### [EXERCISE DIRECTIONS]
Starting at the first line, copy the data below through to the end, exactly.

[Collection entries]
---+---
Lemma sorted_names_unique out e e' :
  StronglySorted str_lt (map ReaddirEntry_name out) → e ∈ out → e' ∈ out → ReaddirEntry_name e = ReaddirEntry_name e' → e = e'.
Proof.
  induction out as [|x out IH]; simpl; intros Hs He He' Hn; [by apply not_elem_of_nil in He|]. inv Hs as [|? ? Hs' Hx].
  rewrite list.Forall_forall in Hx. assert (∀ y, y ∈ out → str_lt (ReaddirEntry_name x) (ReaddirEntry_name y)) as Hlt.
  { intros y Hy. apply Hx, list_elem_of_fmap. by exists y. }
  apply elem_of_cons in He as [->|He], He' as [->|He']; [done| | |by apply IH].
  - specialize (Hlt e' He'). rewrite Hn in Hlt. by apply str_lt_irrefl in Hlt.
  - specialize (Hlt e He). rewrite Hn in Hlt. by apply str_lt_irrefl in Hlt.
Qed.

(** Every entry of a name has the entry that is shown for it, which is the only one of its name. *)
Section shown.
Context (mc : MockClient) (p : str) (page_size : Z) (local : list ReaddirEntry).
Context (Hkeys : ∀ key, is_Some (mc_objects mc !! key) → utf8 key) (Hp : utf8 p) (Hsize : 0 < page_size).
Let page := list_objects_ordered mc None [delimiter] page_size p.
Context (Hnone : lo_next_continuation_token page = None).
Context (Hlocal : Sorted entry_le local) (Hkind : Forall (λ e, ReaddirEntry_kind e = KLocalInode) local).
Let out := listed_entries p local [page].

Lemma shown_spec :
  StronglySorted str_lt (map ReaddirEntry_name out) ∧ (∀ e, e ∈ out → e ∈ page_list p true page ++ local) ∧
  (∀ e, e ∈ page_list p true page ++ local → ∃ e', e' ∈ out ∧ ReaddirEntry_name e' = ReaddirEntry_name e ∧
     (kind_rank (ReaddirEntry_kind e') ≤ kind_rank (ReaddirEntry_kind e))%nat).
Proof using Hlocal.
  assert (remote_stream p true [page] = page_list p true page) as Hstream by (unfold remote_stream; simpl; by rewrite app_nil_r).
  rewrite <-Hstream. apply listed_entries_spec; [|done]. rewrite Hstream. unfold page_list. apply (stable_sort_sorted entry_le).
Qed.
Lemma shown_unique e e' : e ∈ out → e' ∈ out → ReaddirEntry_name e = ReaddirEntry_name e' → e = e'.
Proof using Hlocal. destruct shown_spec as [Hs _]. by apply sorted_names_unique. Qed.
---+---
### [PROBLEM SOLUTION]
Lemma sorted_names_unique out e e' :
  StronglySorted str_lt (map ReaddirEntry_name out) → e ∈ out → e' ∈ out → ReaddirEntry_name e = ReaddirEntry_name e' → e = e'.
Proof.
  induction out as [|x out IH]; simpl; intros Hs He He' Hn; [by apply not_elem_of_nil in He|]. inv Hs as [|? ? Hs' Hx].
  rewrite list.Forall_forall in Hx. assert (∀ y, y ∈ out → str_lt (ReaddirEntry_name x) (ReaddirEntry_name y)) as Hlt.
  { intros y Hy. apply Hx, list_elem_of_fmap. by exists y. }
  apply elem_of_cons in He as [->|He], He' as [->|He']; [done| | |by apply IH].
  - specialize (Hlt e' He'). rewrite Hn in Hlt. by apply str_lt_irrefl in Hlt.
  - specialize (Hlt e He). rewrite Hn in Hlt. by apply str_lt_irrefl in Hlt.
Qed.

(** Every entry of a name has the entry that is shown for it, which is the only one of its name. *)
Section shown.
Context (mc : MockClient) (p : str) (page_size : Z) (local : list ReaddirEntry).
Context (Hkeys : ∀ key, is_Some (mc_objects mc !! key) → utf8 key) (Hp : utf8 p) (Hsize : 0 < page_size).
Let page := list_objects_ordered mc None [delimiter] page_size p.
Context (Hnone : lo_next_continuation_token page = None).
Context (Hlocal : Sorted entry_le local) (Hkind : Forall (λ e, ReaddirEntry_kind e = KLocalInode) local).
Let out := listed_entries p local [page].

Lemma shown_spec :
  StronglySorted str_lt (map ReaddirEntry_name out) ∧ (∀ e, e ∈ out → e ∈ page_list p true page ++ local) ∧
  (∀ e, e ∈ page_list p true page ++ local → ∃ e', e' ∈ out ∧ ReaddirEntry_name e' = ReaddirEntry_name e ∧
     (kind_rank (ReaddirEntry_kind e') ≤ kind_rank (ReaddirEntry_kind e))%nat).
Proof using Hlocal.
  assert (remote_stream p true [page] = page_list p true page) as Hstream by (unfold remote_stream; simpl; by rewrite app_nil_r).
  rewrite <-Hstream. apply listed_entries_spec; [|done]. rewrite Hstream. unfold page_list. apply (stable_sort_sorted entry_le).
Qed.
Lemma shown_unique e e' : e ∈ out → e' ∈ out → ReaddirEntry_name e = ReaddirEntry_name e' → e = e'.
Proof using Hlocal. destruct shown_spec as [Hs _]. by apply sorted_names_unique. Qed.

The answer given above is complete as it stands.